Plusieurs témoignages devant une cour martiale attestent que ses deux parents étaient alcooliques et que son enfance était loin d’être un long fleuve tranquille. Selon un expert psychiatre, Bradley Manning présente même des signes du syndrome d’alcoolisation foetale. Plusieurs personnalités se sont engagées pour qu’il obtienne une grâce présidentielle. Daniel Ellsberg, lanceur d’alerte qui a livré pendant la guerre du Vietnam les fameux Pentagone Papers, en fait partie, tout comme Edward Snowden, ex-employé de la CIA. Mais aussi, par exemple, le réalisateur Michael Moore. Si Manning a entre autres été condamné pour des actes de vol, d’espionnage et de fraude informatique, il a en revanche été blanchi de l’accusation de collusion avec l’ennemi, passible d’une peine de 90 ans de prison.
Contactée, l’équipe qui s’occupe de la défense de la détenue refuse de préciser si elle sera placée sous surveillance ou protection. Chelsea Manning, qui gardera son statut militaire, aspire à oublier WikiLeaks et à se tenir éloignée des médias. Les regards se tournent désormais vers le fondateur de WikiLeaks.
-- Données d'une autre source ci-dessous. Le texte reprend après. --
Lemma inv_RVReq n c V src dst args rf rf' reply eff k now :
  election_inv n c V -> rpcs c !! k = Some (RVReq src dst args) ->
  nodes c !! dst = Some rf -> RequestVote now args rf = Some (rf', reply, eff) ->
  election_inv n (update_node dst rf' eff (RVRep src dst args reply :: delete k (rpcs c)) c)
    (cast dst rf' V).
Proof.
  intros Hinv Hk Hdst Hrv.
  assert (Hop : run_op (OpRequestVote now args) rf = Some rf') by (simpl; by rewrite Hrv).
  pose proof (run_op_peer_step _ _ _ Hop) as Hps. pose proof (run_op_role _ _ _ Hop) as Hrole.
  pose proof (ei_rpc _ _ _ Hinv) as Hrpc. rewrite Forall_forall in Hrpc.
  pose proof (Hrpc _ (list_elem_of_lookup_2 _ _ _ Hk)) as (Hcid & H0' & Hsrc).
  apply (inv_quiet n c V dst rf); try done.
  - by eapply RequestVote_quiet.
  - constructor.
    + split_and!; [done|done| |].
      * destruct Hsrc as (rfs & Hs & Hle). simpl. destruct (decide (dst = src)) as [->|].
        -- rewrite lookup_insert_eq. exists rf'. split; [done|].
           simplify_eq. pose proof (ps_term _ _ Hps). lia.
        -- rewrite lookup_insert_ne by done. eauto.
      * intros Hg. destruct (RequestVote_vote _ _ _ _ _ _ Hrv Hg) as [Ht Hv]; [lia|].
        unfold cast. rewrite decide_False by lia. rewrite Ht, Hv, Hcid. set_solver.
    + apply Forall_delete. by eapply rpcs_mono.
  - apply (fewer_replace k _ _ _ Hk). intros j t. by left.
Qed.

(** Counting a vote reply. *)
Lemma inv_RVRep n c V src dst args reply rf rf' v v' eff k now :
  election_inv n c V -> rpcs c !! k = Some (RVRep src dst args reply) ->
  nodes c !! src = Some rf -> receivedVotes c !! (src, rvTerm args) = Some v ->
  onRequestVoteReply now args reply v rf = Some (rf', v', eff) ->
  election_inv n (set_votes (src, rvTerm args) v' (update_node src rf' eff (delete k (rpcs c)) c))
    (cast src rf' V).
Proof.
  intros Hinv Hk Hsrc Hv Hon.
  assert (Hop : run_op (OpRequestVoteReply now args reply v) rf = Some rf') by (simpl; by rewrite Hon).
  pose proof (run_op_peer_step _ _ _ Hop) as Hps.
  pose proof (onRequestVoteReply_quiet _ _ _ _ _ _ _ _ Hon) as Hq.
  pose proof (ei_rpc _ _ _ Hinv) as Hrpc. rewrite Forall_forall in Hrpc.
  pose proof (Hrpc _ (list_elem_of_lookup_2 _ _ _ Hk)) as (Hcid & H0' & _ & Hgrant).
  set (c' := set_votes _ _ _).
  assert (Hpend : forall j t, pending j t (rpcs c') = pending j t (delete k (rpcs c))).
  { intros j t. simpl. rewrite pending_app, emit_quiet by done. apply app_nil_r. }
  apply (inv_step n c c' V src rf rf' Hinv Hsrc eq_refl Hps).
  - simpl. apply Forall_app. split; [|by apply rpc_ok_quiet].
    apply Forall_delete. eapply Forall_impl; [apply (ei_rpc _ _ _ Hinv)|].
    intros m. apply (rpc_ok_mono c _ V _ src rf rf'); try done; [apply cast_mono|apply Hps].
  - intros j t Hne. simpl. rewrite lookup_insert_ne by congruence. done.
  - intros j t _. rewrite Hpend. apply fewer_delete.
  - destruct (onRequestVoteReply_cases _ _ _ _ _ _ _ _ Hon) as
      [[Hrk ->]|(Hcand & Hterm & Hg & -> & Ht' & Hst)].
    { eapply (role_ok_kept n c); [by eapply ei_role|done|apply cast_mono| |].
      - intros _. simpl. destruct (decide (rvTerm args = currentTerm rf')) as [<-|].
        + by rewrite lookup_insert_eq.
        + rewrite lookup_insert_ne by congruence. done.
      - rewrite Hpend. apply fewer_delete. }
    destruct (ei_role _ _ _ Hinv _ _ Hsrc) as [Hc _].
    destruct (Hc Hcand) as (S & Hsz & HS & Hnd & Hdj). rewrite Hterm in *.
    rewrite Hv in Hsz. injection Hsz as ->.
    pose proof (delete_Permutation _ _ _ Hk) as Hperm.
    assert (Hpp : pending src (rvTerm args) (rpcs c) ≡ₚ dst :: pending src (rvTerm args) (delete k (rpcs c))).
    { unfold pending. rewrite Hperm at 1. simpl. by rewrite decide_True. }
    rewrite Hpp in Hnd. apply NoDup_cons in Hnd as [Hnin Hnd].
    assert (Hd : dst ∉ S) by (apply Hdj; rewrite Hpp; set_solver).
    assert (HV' : forall w, w ∈ {[dst]} ∪ S -> (rvTerm args, w, src) ∈ cast src rf' V).
    { intros w Hw. apply cast_mono. apply elem_of_union in Hw as [->%elem_of_singleton|Hw]; auto. }
    assert (Hsize : Z.of_nat (size ({[dst]} ∪ S)) = Z.of_nat (size S) + 1).
    { rewrite size_union by set_solver. rewrite size_singleton. lia. }
    destruct (ei_node _ _ _ Hinv _ _ Hsrc) as (_ & Hpeers & _).
    split; intros Hs; destruct Hst as [Hst|[Hst Hquo]]; try congruence; rewrite Ht'.
    + exists ({[dst]} ∪ S). split_and!; [|done| |].
      * simpl. rewrite lookup_insert_eq. by rewrite Hsize.
      * by rewrite Hpend.
      * intros w Hw. rewrite Hpend in Hw. intros Hin.
        apply elem_of_union in Hin as [->%elem_of_singleton|Hin]; [done|].
        revert Hin. apply Hdj. rewrite Hpp. set_solver.
    + exists ({[dst]} ∪ S). split; [|done]. rewrite Hpeers in Hquo. lia.
Qed.

(** Starting an election. *)
Definition vote_calls (i : Z) (args : RequestVoteArgs) (servers : list Z) : list (Effect Cmd) :=
  omap (fun s => if decide (s = i) then None else Some (EffRequestVote s args)) servers.

Lemma emit_vote_calls i args servers :
  emit i (vote_calls i args servers ++ [EffTicker Follower]) =
  map (fun s => RVReq i s args) (filter (fun s => s <> i) servers).
Proof.
  unfold emit. rewrite omap_app. change (omap _ [_]) with (@nil (Rpc Cmd)).
  rewrite app_nil_r. induction servers as [|s servers IH]; [done|].
  rewrite filter_cons. unfold vote_calls. cbn [omap list_omap].
  destruct (decide (s = i)) as [->|Hne].
  - rewrite decide_False by tauto. apply IH.
  - rewrite decide_True by done. cbn [omap list_omap map]. f_equal. apply IH.
Qed.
Cloîtré dans l’ambassade d’Equateur à Londres pour échapper à une extradition vers la Suède dans une affaire de viol présumé, Julian Assange s’était déclaré prêt à être extradé vers les Etats-Unis si Chelsea Manning était libérée. Avant de faire marche arrière.
Chelsea Manning s’exprime via un compte Twitter. Elle tient aussi une chronique quasi mensuelle dans le Guardian. En septembre 2016, elle évoquait une opération pour changer de sexe. Le Département de la défense venait de l’autoriser à rencontrer un chirurgien dans ce but. Mais cette même semaine, elle venait également de recevoir une mauvaise nouvelle: elle risquait d’être punie pour avoir tenté de se suicider. En travaillant sur son dossier, Chelsea retrouve une photo d’elle peu après la tentative. «J’ai vu le visage d’une femme qui a abandonné, écrit-elle. J’ai vu le visage d’une femme qui, pendant des années, a poliment et désespérément demandé de l’aide.»